What the exercise asks: Beginning with the line containing "else length five_bytes - i * 2." and ending with the last line, repeat the records exactly.

(Data excerpts)
--- START ---
(** The loop with a positive block size, started as [blocks] starts it. *)
Lemma blocks_loop_chunks py n :
  0 < n -> (Z.of_nat n <= maxint py)%Z -> (0 <= maxint py)%Z ->
  allocates py (Z.of_nat n) = true ->
  forall fuel content,
    length content < fuel ->
    exists bs,
      blocks_loop fuel py (Z.of_nat n) (take n content) (drop n content)
      = (bs, Ok tt)
      /\ concat bs = content
      /\ Forall (fun b => b <> []) bs
      /\ length bs = (length content + n - 1) / n
      /\ forall i, i < length bs ->
           bs !! i = Some (take n (drop (i * n) content)).
Proof.
  intros Hn Hmax Hmax0 Hmem.
  assert (Hread : forall rest,
            read py (Z.of_nat n) rest = Ok (take n rest, drop n rest)).
  { intros rest. rewrite read_served.
    - destruct (Z.ltb_spec (Z.of_nat n) 0); [lia|]. by rewrite Nat2Z.id.
    - lia.
    - unfold buffer_size. by destruct (Z.ltb_spec (Z.of_nat n) 0); [lia|]. }
  induction fuel as [|fuel IH]; intros content Hfuel; [lia|].
  cbn [blocks_loop].
  destruct (take n content) as [|b block] eqn:Htake.
  - assert (content = []) as ->.
    { destruct content; [done|]. destruct n; [lia|done]. }
    exists []. repeat split; try done.
    + simpl. symmetry. apply Nat.div_small. lia.
    + simpl. lia.
  - assert (Hlen : 0 < length content).
    { destruct content; [by rewrite take_nil in Htake|simpl; lia]. }
    rewrite Hread.
    destruct (IH (drop n content)) as (bs & -> & Hcat & Hne & Hcount & Hidx).
    { rewrite length_drop. lia. }
    eexists. split; [reflexivity|].
    rewrite <- Htake. split; [|split; [|split]].
    + cbn [concat]. rewrite Hcat. apply take_drop.
    + constructor; [by rewrite Htake|done].
    + cbn [length]. rewrite Hcount, length_drop.
      destruct (Nat.le_gt_cases n (length content)) as [Hle|Hgt].
      * replace (length content + n - 1)
          with (length content - n + n - 1 + 1 * n) by lia.
        rewrite Nat.div_add by lia. lia.
      * replace (length content - n + n - 1) with (n - 1) by lia.
        rewrite (Nat.div_small (n - 1)) by lia.
        rewrite <- (Nat.div_unique (length content + n - 1) n 1
                      (length content - 1)); lia.
    + intros [|i] Hi; [done|]. cbn [length] in Hi.
      cbn [lookup list_lookup]. rewrite Hidx by lia.
      rewrite drop_drop. reflexivity.
Qed.

(** With a negative block size the first [read] takes the whole file. *)
Lemma blocks_loop_whole py n fuel content :
  (- maxint py - 1 <= n < 0)%Z -> allocates py 0 = true -> 2 <= fuel ->
  blocks_loop fuel py n content []
  = (match content with [] => [] | _ => [content] end, Ok tt).
Proof.
  intros Hn Hmem Hfuel. destruct fuel as [|[|fuel]]; [lia|lia|].
  cbn [blocks_loop]. destruct content; [done|].
  rewrite read_served.
  - by destruct (Z.ltb_spec n 0); [|lia].
  - lia.
  - unfold buffer_size. by destruct (Z.ltb_spec n 0); [|lia].
Qed.

(** The blocks are the file, cut in order.  When the block size fits a C
    long and the interpreter can allocate the buffer of every read,
    [blocks] ends normally and yields blocks of at least one byte each;
    whenever the block size is not zero these, put end to end, are the
    content of the file, the whole file in one block when the size is
    negative; with a block size of zero it yields nothing, whatever the
    file holds. *)
Theorem blocks_concatenate_to_the_file :
  forall py files fuel filename block_size content,
    files !! filename = Some content ->
    (- maxint py - 1 <= block_size <= maxint py)%Z ->
    (forall rest, length rest <= length content ->
                  allocates py (buffer_size block_size rest) = true) ->
    length content < fuel ->
    exists bs,
      blocks py files fuel filename block_size = (bs, Ok tt)
      /\ Forall (fun b => b <> []) bs
      /\ (block_size <> 0%Z -> concat bs = content)
      /\ ((block_size < 0)%Z -> content <> [] -> bs = [content])
      /\ (block_size = 0%Z -> bs = []).
Proof.
  intros py files fuel filename block_size content Hfile Hrange Hmem Hfuel.
  unfold blocks. rewrite Hfile.
  rewrite read_served by (try done; by apply Hmem).
  destruct (Z.lt_trichotomy block_size 0) as [Hneg|[->|Hpos]].
  - destruct (Z.ltb_spec block_size 0); [|lia].
    assert (Hzero : allocates py 0 = true).
    { specialize (Hmem [] ltac:(simpl; lia)). unfold buffer_size in Hmem.
      by destruct (Z.ltb_spec block_size 0); [|lia]. }
    destruct content as [|b content].
    + exists []. destruct fuel; [simpl in Hfuel; lia|].
      repeat split; try done; lia.
    + rewrite blocks_loop_whole; [|lia|done|simpl in Hfuel; lia].
      eexists. split; [reflexivity|]. split; [by repeat constructor|].
      split; [|split; [done|lia]]. intros _. simpl. by rewrite app_nil_r.
  - exists []. simpl. rewrite take_0.
    destruct fuel; [lia|]. repeat split; try done; lia.
  - destruct (Z.ltb_spec block_size 0); [lia|].
    assert (Hbuf : allocates py (Z.of_nat (Z.to_nat block_size)) = true).
    { specialize (Hmem [] ltac:(simpl; lia)). unfold buffer_size in Hmem.
      destruct (Z.ltb_spec block_size 0); [lia|]. by rewrite Z2Nat.id by lia. }
    destruct (blocks_loop_chunks py (Z.to_nat block_size) ltac:(lia)
                ltac:(lia) ltac:(lia) Hbuf fuel content Hfuel)
      as (bs & Hrun & Hcat & Hne & _).
    rewrite Z2Nat.id in Hrun by lia.
    exists bs. repeat split; try done; lia.
Qed.

Lemma blocks_concatenate_to_the_file_witness :
  exists bs,
    blocks cpython64 host_files 6 "/tmp/image" 2 = (bs, Ok tt)
    /\ Forall (fun b => b <> []) bs
    /\ (2%Z <> 0%Z -> concat bs = five_bytes)
    /\ ((2 < 0)%Z -> five_bytes <> [] -> bs = [five_bytes])
    /\ (2%Z = 0%Z -> bs = []).
Proof.
  apply (blocks_concatenate_to_the_file cpython64 host_files 6 "/tmp/image" 2
           five_bytes); [reflexivity|vm_compute; split; discriminate| |simpl; lia].
  intros rest _. reflexivity.
Defined.

(** With a positive block size [n] that fits a C long and a buffer of [n]
    bytes that can be allocated, a file of [len] bytes gives
    [ceil(len / n)] blocks, and block [i] holds the [n] bytes from offset
    [i * n], or what is left of the file there: every block but the last
    has [n] bytes, and a file that is not a multiple of [n] ends in a
    shorter block. *)
Theorem blocks_have_the_block_size :
  forall py files fuel filename n content,
    files !! filename = Some content ->
    0 < n -> (Z.of_nat n <= maxint py)%Z ->
    allocates py (Z.of_nat n) = true ->
    length content < fuel ->
    exists bs,
      blocks py files fuel filename (Z.of_nat n) = (bs, Ok tt)
      /\ length bs = (length content + n - 1) / n
      /\ forall i, i < length bs ->
           bs !! i = Some (take n (drop (i * n) content))
           /\ length (take n (drop (i * n) content))
              = if bool_decide (S i < length bs) then n
                else length content - i * n.
Proof.
  intros py files fuel filename n content Hfile Hn Hmax Hmem Hfuel.
  unfold blocks. rewrite Hfile.
  rewrite read_served; [|lia|].
  2: { unfold buffer_size. by destruct (Z.ltb_spec (Z.of_nat n) 0); [lia|]. }
  destruct (Z.ltb_spec (Z.of_nat n) 0); [lia|]. rewrite Nat2Z.id.
  destruct (blocks_loop_chunks py n Hn Hmax ltac:(lia) Hmem fuel content Hfuel)
    as (bs & Hrun & _ & _ & Hcount & Hidx).
  exists bs. split; [done|]. split; [done|].
  intros i Hi. split; [by apply Hidx|].
  rewrite length_take, length_drop.
  assert (Hdiv : length bs * n < length content + n
                 /\ length content <= length bs * n).
  { rewrite Hcount.
    pose proof (Nat.div_mod_eq (length content + n - 1) n) as Hdm.
    pose proof (Nat.mod_upper_bound (length content + n - 1) n ltac:(lia)).
    nia. }
  case_bool_decide; nia.
Qed.

Lemma blocks_have_the_block_size_witness :
  exists bs,
    blocks cpython64 host_files 6 "/tmp/image" (Z.of_nat 2) = (bs, Ok tt)
    /\ length bs = (length five_bytes + 2 - 1) / 2
    /\ forall i, i < length bs ->
         bs !! i = Some (take 2 (drop (i * 2) five_bytes))
         /\ length (take 2 (drop (i * 2) five_bytes))
            = if bool_decide (S i < length bs) then 2
              else length five_bytes - i * 2.
Proof.
  apply (blocks_have_the_block_size cpython64 host_files 6 "/tmp/image" 2
           five_bytes); [reflexivity|lia|vm_compute; discriminate|reflexivity
                        |simpl; lia].
Defined.

End StorageFacts.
--- END ---
Exercise response:
              else length five_bytes - i * 2.
Proof.
  apply (blocks_have_the_block_size cpython64 host_files 6 "/tmp/image" 2
           five_bytes); [reflexivity|lia|vm_compute; discriminate|reflexivity
                        |simpl; lia].
Defined.

End StorageFacts.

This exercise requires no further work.